Federal Court Judge, Justice Nye Perram has published his decision regarding the underpayment of Award-covered salaried staff at Coles and Woolworths, which could cost the supermarket giants hundreds of millions of dollars.
The judgment relates to proceedings brought by the Fair Work Ombudsman (FWO) in 2021, and a class action (in 2019), over the interpretation and application of the General Retail Industry Award 2010 (GRIA), and the Fair Work Act (FWA), in remediation payments to salaried employees at both Coles and Woolworths.
Justice Perram’s 82,000 word ruling was published on Friday and both supermarket giants said they have conducted a preliminary review of the decision, and are continuing to investigate the ruling further.
Woolworths said this morning: “The judgment is lengthy and complex and does not determine all issues in the proceedings. A case management conference has been listed for 27 October 2025 to consider the further conduct of the proceedings with many issues still to be determined. No other substantive orders have been made.
“It is too early to consider any appeal of any aspects of the decision. This decision will require significant and widespread changes to accepted retail practice for Woolworths Group and Australian businesses, large and small.
“The Group has already undertaken an extensive remediation for its affected salaried store leaders, drawing on team member records and contractual arrangements, expert external guidance and industry standard approaches to construction of the award.”
Coles added: “We are progressing work to understand and quantify the potential implications of the decision for our business. As previously stated, the judgment in the proceedings is complex. A number of issues regarding the interpretation of the GRIA remain outstanding and will require further court hearings to determine.
“Coles cautions the market from relying on speculative estimates which may not have adequate regard to the application of the decision to Coles’ specific circumstances.”
Both supermarkets also outlined preliminary estimate costs of the further remediation to staff.
Coles said: “Coles’ preliminary estimate is that further remediation of between $150m and $250m may be required to reflect the findings of the Court, including interest and on-costs.
“The range has been calculated based on the underpayments alleged by the FWO relating to historical work patterns, adjusted and extrapolated for the period for which Coles has committed to remediation and the broader population of affected salaried team members covered by the GRIA across Coles’ supermarkets business.

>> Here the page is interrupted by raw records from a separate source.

Lemma visit_excluded image covar_x appended_data :
  excluded w input_dir image = true ->
  visit (JStr input_dir) image covar_x appended_data w =
    (match drop image covar_x with
     | Ok covar_x' => Ok (covar_x', appended_data)
     | Raise e => Raise e
     end, w).
Proof.
  unfold excluded, inspect, visit, try_except_FileNotFoundError, bind, lift,
    nib_load, ask, ret. rewrite join_str.
  destruct (fs w !! path_join input_dir image) as [[doc|arr|img]|]; try discriminate.
  - destruct (unusable (fdata img)); [|discriminate]. intros _.
    destruct (drop image covar_x) as [c|[]]; reflexivity.
  - intros _. destruct (drop image covar_x) as [c|[]]; reflexivity.
Qed.

Lemma visit_usable image image_data covar_x appended_data :
  inspect w input_dir image = Usable image_data ->
  visit (JStr input_dir) image covar_x appended_data w =
    (match iadd appended_data image_data with
     | Ok appended_data' => Ok (covar_x, appended_data')
     | Raise e => Raise e
     end, w).
Proof.
  unfold inspect, visit, try_except_FileNotFoundError, bind, lift,
    nib_load, ask, ret. rewrite join_str.
  destruct (fs w !! path_join input_dir image) as [[doc|arr|img]|]; try discriminate.
  destruct (unusable (fdata img)) eqn:E; [discriminate|]. intros [= <-].
  unfold iadd. destruct appended_data as [acc|]; [|reflexivity].
  destruct (broadcast_to _ _); reflexivity.
Qed.

Lemma visit_unreadable image covar_x appended_data :
  inspect w input_dir image = Unreadable ->
  visit (JStr input_dir) image covar_x appended_data w =
    (Raise (ImageFileError (path_join input_dir image)), w).
Proof.
  unfold inspect, visit, try_except_FileNotFoundError, bind, lift,
    nib_load, ask, ret. rewrite join_str.
  destruct (fs w !! path_join input_dir image) as [[doc|arr|img]|]; try discriminate;
    try reflexivity.
  destruct (unusable (fdata img)); discriminate.
Qed.

(** *** Dropping rows *)

Lemma drop_in label covar_x :
  In label (index covar_x) -> drop label covar_x = Ok (without [label] covar_x).
Proof.
  intros Hin. unfold drop.
  replace (existsb (String.eqb label) (index covar_x)) with true.
  - unfold without. do 2 f_equal. apply filter_ext. intros [l row]. simpl.
    now rewrite orb_false_r, String.eqb_sym.
  - symmetry. apply existsb_exists. exists label. split; [assumption|].
    apply String.eqb_refl.
Qed.

Lemma drop_not_in label covar_x :
  ~ In label (index covar_x) -> drop label covar_x = Raise (KeyError label).
Proof.
  intros Hnin. unfold drop.
  destruct (existsb (String.eqb label) (index covar_x)) eqn:E; [|reflexivity].
  apply existsb_exists in E. destruct E as [x [Hx Heq]].
  apply String.eqb_eq in Heq. subst x. contradiction.
Qed.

“It also reflects a potential adjustment for the period since Coles’ initial remediation process was conducted.”
Woolworths said: “On the basis of the preliminary review of the Court’s reasons published on Friday, Woolworths Group estimates that the one-off additional impact of the Court’s findings, in relation to its potential liability for further remediation to salaried store team leaders is expected to be in the range of $180m to $330m post tax ($250m to $470m pre-tax). Once the final remediation obligation is determined, interest, superannuation and payroll tax could add another $140m to $200m post tax ($200m to $280m pre-tax) to the net liability.
“Woolworths Group’s estimate of further potential liability includes an assessment of the impact on all salaried store team members primarily relating to the Court’s ruling on set-off provisions, minimum breaks and treatment of leave in relation to overtime. The estimate includes further remediation related to historical underpayments from 2013 to 2019 and the impact of the ruling on set-off from 2019 to 2025.
“This is a very preliminary estimate with significant uncertainty, and is based on a historical analysis of clocked time and attendance records. Further detailed review and modelling of team member records and consideration of the Court’s decision is required to determine the full financial impact.”
Justice Perram was highly critical of both supermarkets’ payroll and record-keeping practices, saying Coles’ failure to operate an overtime system for employers created an “evidentiary vacuum a calamity which belongs to Coles and not its employees”.
The future conduct of proceedings relating to the cases will be discussed at the case management hearing which takes place on Monday, 27 October.